Railroads must find safest routes for toxic cargo
(The following story by Scott Streater appeared on the Fort Worth Star-Telegram website on July 7.)
FORT WORTH, Texas — Railroad companies are beginning a months-long process to determine the safest routes for transporting hazardous rail shipments as part of a new federal law that could have a big impact in Dallas-Fort Worth.
Studies show that the region receives more rail shipments of toxic chlorine gas than anywhere else in the country. Chlorine gas released into the air can travel close to the ground for miles at concentrations that can cause permanent lung damage and death.
Millions of people could be seriously injured by chlorine leaking from a rail car or storage tank, according to federal records. A Star-Telegram review of federal Risk Management Plans last year showed that chlorine — whether stored on-site or shipped by rail car or tanker truck — is by far the biggest toxic threat in the region, placing more than 1 million people in Tarrant County at risk each day.
The railroad industry does not have to begin using the safest routes until Sept. 1, 2009, said Steve Kulm, a Federal Railroad Administration spokesman.
Fred Millar, a consultant with environmental group Friends of the Earth, said, "I’m extremely negative against this new rule." He notes that the new law allows the railroad industry to determine the safest routes with little oversight and that it supersedes state and local hazardous rail-routing laws.
"Not a single city in this country will be better-protected as a result of this regulation," he said.

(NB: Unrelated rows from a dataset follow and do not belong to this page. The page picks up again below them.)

Definition set_files (v : gmap string string) (st : State) : State :=
  {| modules_to_build := modules_to_build st;
     _general_tests_outputs := _general_tests_outputs st;
     _general_tests_host_outputs := _general_tests_host_outputs st;
     _general_tests_target_outputs := _general_tests_target_outputs st;
     _build_outputs := _build_outputs st; files := v; trace := trace st |}.

Definition add_event (ev : event) (st : State) : State :=
  {| modules_to_build := modules_to_build st;
     _general_tests_outputs := _general_tests_outputs st;
     _general_tests_host_outputs := _general_tests_host_outputs st;
     _general_tests_target_outputs := _general_tests_target_outputs st;
     _build_outputs := _build_outputs st; files := files st;
     trace := trace st ++ [ev] |}.

(** ** The monad of the methods: a world to read, a state to change, and
    an exception or a value at the end. *)

Definition M (A : Type) : Type := World → State → res A * State.

Global Instance M_ret : MRet M := λ _ a _ st, (Ok a, st).
Global Instance M_bind : MBind M := λ _ _ f m w st,
  match m w st with
  | (Ok a, st') => f a w st'
  | (Raise e, st') => (Raise e, st')
  end.

Definition raise {A} (e : exn) : M A := λ _ st, (Raise e, st).
Definition lift {A} (r : res A) : M A := λ _ st, (r, st).
Definition ask {A} (f : World → A) : M A := λ w st, (Ok (f w), st).
Definition call {A} (f : World → res A) : M A := λ w st, (f w, st).
Definition read {A} (f : State → A) : M A := λ _ st, (Ok (f st), st).
Definition modify (f : State → State) : M () := λ _ st, (Ok (), f st).
Definition emit (ev : event) : M () := modify (add_event ev).

(** [self.name], which raises [AttributeError] while the attribute is unset. *)
Definition attribute {A} (name : string) (f : State → option A) : M A :=
  λ _ st, match f st with
          | Some a => (Ok a, st)
          | None => (Raise (AttributeError name), st)
          end.

(** [try: body  except Exception as e: handler(e)] *)
Definition try_except {A} (body : M A) (handler : exn → M A) : M A :=
  λ w st, match body w st with
          | (Ok a, st') => (Ok a, st')
          | (Raise e, st') => handler e w st'
          end.

(** [for x in l: body(x)], stopping at the first exception. *)
Fixpoint for_each {A} (l : list A) (body : A → M ()) : M () :=
  match l with
  | [] => mret ()
  | x :: l' => body x;; for_each l' body
  end.

(** [os.environ.get(name)] *)
Definition environ_get (name : string) : M (option string) :=
  ask (λ w, environ w !! name).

The hazardous-rail-cargo law enacted last year was part of a broad Homeland Security bill that requires the U.S. Transportation Department to work with railroads and local leaders nationwide to find the safest routes for hazardous rail cargo and reroute it through less-populated areas if possible. About 100 plants nationwide store enough chlorine or other chemicals to harm at least 100,000 people, according to federal records. Texas has 23, the most in the nation.
A target for terrorists?
Federal officials are increasingly concerned about chlorine tanks being terrorist targets. A Homeland Security Council report in 2006 concluded that blowing up a chlorine gas tank in a highly populated area could kill 17,500 people and hospitalize as many as 1 million.
What rail carriers say
The Association of American Railroads, an industry trade group, did not oppose the rail car stipulation but said that instead of finding alternative routes, the federal government should require water and wastewater utilities to find alternatives to disinfecting with chlorine.
"The ultimate solution lies in the development and use of safer chemicals where possible," said Tom White, a railroad group spokesman.